(** An observation of an unknown instance, of another generation, with a
    missing or different operation id, denied by policy, about another process
    or out of place in the session's status changes nothing but the log, where
    one event gives the reason. *)
Theorem ignored_observation_only_logs e env r op seq :
  reachable e → ready e op seq → ignored_reason e env = Some r →
  apply_observation env e
  = Some (log_event seq None (oe_instance_id env) (oe_generation env) (Ev_ObservationIgnored r) e).
Proof.
  intros _ [R1 R2 R3 R4] Hr. unfold apply_observation, try_apply_observation.
  rewrite (ignored_run _ _ _ Hr). unfold emit_ignored. rewrite (emit_exact _ seq) by done.
  destruct (_ && _); [done|]. unfold commit_candidate. cbn. by rewrite R1.
Qed.

Lemma ignored_observation_only_logs_witness :
  let env := MkObservationEnvelope (Some (MkOperation 1)) demo_instance (MkGeneration 0)
               (Obs_StopFailed (str "late")) in
  apply_observation env (after demo_running)
  = Some (log_event 4 None demo_instance (MkGeneration 0) (Ev_ObservationIgnored StaleGeneration)
            (after demo_running)).
Proof.
  exact (ignored_observation_only_logs (after demo_running)
    (MkObservationEnvelope (Some (MkOperation 1)) demo_instance (MkGeneration 0)
       (Obs_StopFailed (str "late"))) StaleGeneration 2 4
    ltac:(demo demo_running) ltac:(split; vm_compute; reflexivity) ltac:(vm_compute; reflexivity)).
Defined.

(** C30: an observation changes a session only if it is current: the session
    exists, the observation carries its generation (or the one a capability
    probe was requested in), the operation id it carries, when its kind needs
    one, is the one the session waits for, and its kind fits the status. *)
Theorem only_current_observations_act e env e' :
  reachable e → apply_observation env e = Some e' → sessions e' ≠ sessions e →
  ∃ st, sessions e !! oe_instance_id env = Some st
    ∧ observation_is_current (st_snapshot st) (oe_generation env) (oe_observation env) = true
    ∧ (requires_operation_id (oe_observation env) = true →
       ∃ op, oe_operation_id env = Some op
         ∧ expected_operation (st_snapshot st) (oe_observation env) = Some op)
    ∧ observation_is_valid (status_of st) (oe_observation env) = true.
Proof.
  intros [first Hinv]%reachable_engine_inv Hrun Hne.
  destruct (ignored_reason e env) as [r|] eqn:Hr.
  - exfalso. apply Hne. apply apply_observation_Some in Hrun as [_ ->].
    unfold try_apply_observation. rewrite (ignored_run _ _ _ Hr).
    destruct (emit_quiet None (oe_instance_id env) (oe_generation env)
                (Ev_ObservationIgnored r) e) as [[Q1 _ _ _ _] _].
    unfold emit_state in Q1. change (emit_event _ _ _ _) with
      (emit_ignored (oe_instance_id env) (oe_generation env) r) in Q1.
    destruct (_ && _); [done|].
    destruct (emit_ignored _ _ _ e) as [[| |] e1]; cbn in *; [| |done];
      unfold commit_candidate; (destruct (counter_error e1) as [err|]; cbn; [|done]);
      apply (retire_same e err).
  - unfold ignored_reason in Hr. destruct (sessions e !! oe_instance_id env) as [st|]; [|done].
    exists st. split; [done|]. by apply refusal_None.
Qed.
========================================
Which lines run from the one holding "destruct (ignored_reason e" through the end of the data? Write them out exactly, ends included, and add nothing.

  destruct (ignored_reason e env) as [r|] eqn:Hr.
  - exfalso. apply Hne. apply apply_observation_Some in Hrun as [_ ->].
    unfold try_apply_observation. rewrite (ignored_run _ _ _ Hr).
    destruct (emit_quiet None (oe_instance_id env) (oe_generation env)
                (Ev_ObservationIgnored r) e) as [[Q1 _ _ _ _] _].
    unfold emit_state in Q1. change (emit_event _ _ _ _) with
      (emit_ignored (oe_instance_id env) (oe_generation env) r) in Q1.
    destruct (_ && _); [done|].
    destruct (emit_ignored _ _ _ e) as [[| |] e1]; cbn in *; [| |done];
      unfold commit_candidate; (destruct (counter_error e1) as [err|]; cbn; [|done]);
      apply (retire_same e err).
  - unfold ignored_reason in Hr. destruct (sessions e !! oe_instance_id env) as [st|]; [|done].
    exists st. split; [done|]. by apply refusal_None.
Qed.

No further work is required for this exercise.